The first botanist who has crossed two species of plants was the British gardener Thomas Fairchild (1667-1729). He combined two species of carnations, putting the pollen of Dianthus barbatus on the pistil of Dianthus caryophyllus, to create a hybrid form of both. Fairchild was heavily criticised for manipulating God‘s creation, but the interest to get new kinds of flowers was greater.
A long time it was assumed that crossing of flowers with different colours is just like mixing paint on an artist‘s palette. Thus, a hybrid of a red and a white-flowered plant would have a pink colour. In 1866, the Augustinian monk Gregor Johann Mendel proved this theory false. Mendel (1822-1884) discovered the concept of recessive alleles, one of the insights which were later called the laws of Mendelian inheritance. A genetic allele (or DNA sequence) is recessive, when an individual of a certain species needs two copies of the relevant genes so that a certain genetic trait is expressed. If the individual has only one copy, by the male or the female side of inheritance, the trait is not expressed – in contrast to a dominant allele.
Mendel studied the flower colour of peas and found out that the dominant allele is purple and the recessive allele is white. Individuals with both alleles purple (BB) have a purple colour as well as individuals with one allele purple and one allele white (Bb). Only peas with both alleles white (bb) develop white flowers.
Following Mendel, Charles Chamberlain Hurst (1870-1947) was the first who studied albinism in orchids. He discovered that actually two genes are responsible for a certain flower colour: Factor C enabled the formation of colour, while the other factor, R, determined what particular colour would appear (Rohrl, Helmut: For Heaven‘s Sake, It‘s Xanthic! Albinism in Orchids. In: Orchid Digest. Vol 69 (4), 2005. p.241). Each of these genes also exist in an inactive form, c and r. Coloured plants have inherited one or two of the active alleles: CC and RR, Cc and RR, Cc and Rr or CC and Rr. White flowers have either cc or rr. C and R are understood as dominant alleles which determine certain enzymes required by the production of pigments – among them the anthocyanins, which are especially important for flower colour.

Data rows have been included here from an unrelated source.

(** X13. [os << tensor] never fails, leaves the store alone and appends
    the header line [Tensor3D (DxRxC):] and then, for each depth slice in
    order, its label [Depth Slice [d]:], one bracketed and indented line
    per row, and an empty line after every slice but the last.  The
    stream is left with fixed notation undone but with precision 2. *)
Theorem Tensor3D_print_text {Depth Rows Cols} (t : Tensor3D T Depth Rows Cols)
    (h : gmap nat (list (list (list T)))) dt (os : ostream) :
  (Z.of_nat Depth < 2 ^ 64)%Z → (Z.of_nat Cols < 2 ^ 64)%Z →
  Tensor3D_holds h t dt →
  Tensor3D_print lib t (h, os)
  = (Ok tt, (h, {| fmt := after_Tensor3D_print (fmt os);
                   written := (written os
                               ++ Tensor3D_text lib (fmt os) Depth Rows Cols
                                    (get3 dt))%string |})).
Proof.
  intros HDepth HCols Ht. unfold Tensor3D_print. destruct os as [f0 text0].
  do 10 (unfold bind at 1; simpl). unfold bind at 1.
  match goal with |- context [for_ Depth ?body (h, {| fmt := _; written := ?W |})] =>
    pose proof (for__text h (fixed2 f0)
      (λ d, slice_text lib (fixed2 f0) Depth Rows Cols d (get3 dt d))
      body Depth W) as Hslices;
    match type of Hslices with _ → ?L = _ =>
      change (for_ Depth body (h, {| fmt := _; written := W |})) with L
    end
  end.
  rewrite Hslices.
  - unfold Tensor3D_text, put_flags, on_fmt. simpl.
    by rewrite !string_app_assoc.
  - clear Hslices. intros d text Hd.
    do 3 (unfold bind at 1; simpl). unfold bind at 1.
    match goal with |- context [for_ Rows ?body (h, {| fmt := _; written := ?W |})] =>
      pose proof (rows_loop lib h f0 "  [" Rows Cols (Tensor3D_at t d) (get3 dt d)
                    W HCols (λ r c, Tensor3D_at_holds t h dt d r c Ht Hd)) as Hrows;
      match type of Hrows with ?L = _ =>
        change (for_ Rows body (h, {| fmt := _; written := W |})) with L
      end
    end.
    rewrite Hrows, last_slice_code by done.
    unfold slice_text, put_string, insert, ret.
    case_bool_decide; case_decide; try done; simpl.
    + by rewrite !string_app_assoc.
    + by rewrite !string_app_assoc, string_app_nil_r.
Qed.

End PrintedText.

(** ** [operator*] in a ring of elements *)

Section Sums.
Context {T : Type} `{Numeric T}.
Variable indeterminate : T.
Implicit Types (f g : nat → T).

Hypothesis add_assoc : ∀ x y z : T, T_add (T_add x y) z = T_add x (T_add y z).
Hypothesis add_comm : ∀ x y : T, T_add x y = T_add y x.
Hypothesis add_zero : ∀ x : T, T_add x T_zero = x.
Hypothesis mul_zero_l : ∀ x : T, T_mul T_zero x = T_zero.
Hypothesis mul_zero_r : ∀ x : T, T_mul x T_zero = T_zero.
Hypothesis mul_add_l : ∀ x y z : T, T_mul x (T_add y z) = T_add (T_mul x y) (T_mul x z).
Hypothesis mul_add_r : ∀ x y z : T, T_mul (T_add x y) z = T_add (T_mul x z) (T_mul y z).
Hypothesis mul_assoc : ∀ x y z : T, T_mul (T_mul x y) z = T_mul x (T_mul y z).

Lemma sum_upto_S n f : sum_upto (S n) f = T_add (sum_upto n f) (f n).
Proof. unfold sum_upto. by rewrite seq_S, foldl_app. Qed.

Lemma sum_upto_ext n f g :
  (∀ k, k < n → f k = g k) → sum_upto n f = sum_upto n g.
Proof.
  induction n as [|n IH]; intros Hfg; [done|].
  rewrite !sum_upto_S, IH, Hfg by (intros; apply Hfg || idtac; lia). done.
Qed.

Lemma dot_sum_upto n (d d' : list (list T)) i j :
  dot n d d' i j = sum_upto n (λ k, T_mul (get2 d i k) (get2 d' k j)).
Proof. reflexivity. Qed.

Lemma sum_upto_zero n : sum_upto n (λ _, T_zero) = T_zero.
Proof.
  induction n as [|n IH]; [done|]. by rewrite sum_upto_S, IH, add_zero.
Qed.

Lemma add_interchange (a b c d : T) :
  T_add (T_add a b) (T_add c d) = T_add (T_add a c) (T_add b d).
Proof.
  rewrite !add_assoc. f_equal. rewrite <- !add_assoc. f_equal. apply add_comm.
Qed.

Lemma sum_upto_add n f g :
  sum_upto n (λ k, T_add (f k) (g k)) = T_add (sum_upto n f) (sum_upto n g).
Proof.
  induction n as [|n IH]; [by rewrite add_zero|].
  rewrite !sum_upto_S, IH. apply add_interchange.
Qed.

Lemma sum_upto_mul_l x n f :
  T_mul x (sum_upto n f) = sum_upto n (λ k, T_mul x (f k)).
Proof.
  induction n as [|n IH]; [apply mul_zero_r|].
  by rewrite !sum_upto_S, mul_add_l, IH.
Qed.

Lemma sum_upto_mul_r x n f :
  T_mul (sum_upto n f) x = sum_upto n (λ k, T_mul (f k) x).
Proof.
  induction n as [|n IH]; [apply mul_zero_l|].
  by rewrite !sum_upto_S, mul_add_r, IH.
Qed.

Lemma sum_upto_swap m n (F : nat → nat → T) :
  sum_upto m (λ k, sum_upto n (λ l, F k l))
  = sum_upto n (λ l, sum_upto m (λ k, F k l)).
Proof.
  induction m as [|m IH]; [symmetry; apply sum_upto_zero|].
  rewrite sum_upto_S, IH, <- sum_upto_add.
  apply sum_upto_ext. intros l _. by rewrite sum_upto_S.
Qed.

Lemma dot_add_r n Cols (dA dB dC : list (list T)) i j :
  j < Cols →
  dot n dA (tabulate2 n Cols (λ r c, T_add (get2 dB r c) (get2 dC r c))) i j
  = T_add (dot n dA dB i j) (dot n dA dC i j).
Proof.
  intros Hj. rewrite !dot_sum_upto, <- sum_upto_add.
  apply sum_upto_ext. intros k Hk. by rewrite get2_tabulate2, mul_add_l.
Qed.
(** * VMX domain module: a shallow embedding of [src/domain/vmx-domain.ts]

    The TypeScript [number] type is IEEE-754 binary64; it is embedded as
    Rocq's primitive [float], whose operations are the same binary64
    operations (round to nearest, ties to even).  Exceptions thrown by the
    source are values of an error monad. *)

From Stdlib Require Import Bool List ZArith Lia String Floats Reals Lra.
Import ListNotations.

Set Warnings "-inexact-float".

(* ================================================================= *)
(** ** JavaScript numbers                                             *)
(* ================================================================= *)

Module Js.

(** [Number.isFinite(n)] for a value that is a number. *)
Definition isFinite (n : float) : bool := PrimFloat.is_finite n.

(** [Math.max(a, b)]: NaN if either is NaN; [+0] is larger than [-0]. *)
Definition Math_max (a b : float) : float :=
  if is_nan a || is_nan b then nan
  else if (a <? b)%float then b
  else if (b <? a)%float then a
  else if get_sign a then b else a.

(** [Math.min(a, b)]: NaN if either is NaN; [-0] is smaller than [+0]. *)
Definition Math_min (a b : float) : float :=
  if is_nan a || is_nan b then nan
  else if (a <? b)%float then a
  else if (b <? a)%float then b
  else if get_sign a then a else b.

(** A value read from a place that may hold [undefined] (or anything that
    is not a number), used where the source applies arithmetic or
    [Number.isFinite] to it: both treat such a value like NaN. *)
Definition toNumber (v : option float) : float :=
  match v with Some x => x | None => nan end.

(** [a ?? b] *)
Definition nullish {A : Type} (a : option A) (b : A) : A :=
  match a with Some x => x | None => b end.

(** The number of a non-negative integer such as [Array.length]. *)
Definition ofNat (n : nat) : float := PrimFloat.of_uint63 (Uint63.of_Z (Z.of_nat n)).

End Js.

(** A JavaScript [Map] (and a plain object used as a record of keys): an
    insertion-ordered association list in which [set] on a present key
    replaces the value in place. *)
Module JsMap.
Section WithKey.
Context {K V : Type} (eqb : K -> K -> bool).

Definition t := list (K * V).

Since then, much more detailed reasearch into the genetic processes of determining flower colour has been done. At least 35 genes are known to affect flower colour in petunia (Timothy A. Holton/Edwina C. Cornish: Genetics and Biochemistry of Anthocyanin Biosynthesis. In: The Plant Cell, Vol. 7,1995, p. 1071). Among them are regulatory genes, which influence the timing, distribution, and amount of anthocyanin pigmentation.
The gene, a certain region of the chromosome, contains the coding for creating the enzymes which are necessary for the biosynthesis of pigments, for their “biochemical pathway”. Thus, the genetic makeup, which is called the genotype, defines the phenotype of a flower, its visible character.
Scientists are producing transgenic plants in order to introduce pigment relevant genes which are not available naturally. Thus, there are transgenic petunia plants with foreign genes which allow the production of pelargonidin, an anthocyanin with a deeply red colouring. There are two different ways for such a genetic engineering in order to change flower colour:
(1) introduction of genes encoding novel enzyme activities, and
(2) inactivation of endogenous genes (Holton/Cornish 1995, p.1077). This can be done by the method of RNA interference (RNAi), when special genes are inactivated so they can no longer produce their specific amino messengers.
In the case of our albiflora orchids, nature is going the second way: the biosynthesis of flower colour pigments is blocked. Since there are so many different genes, regulatory genes and enzymes participating in this complex process, there are also different possibilities how this process is blocked or reduced.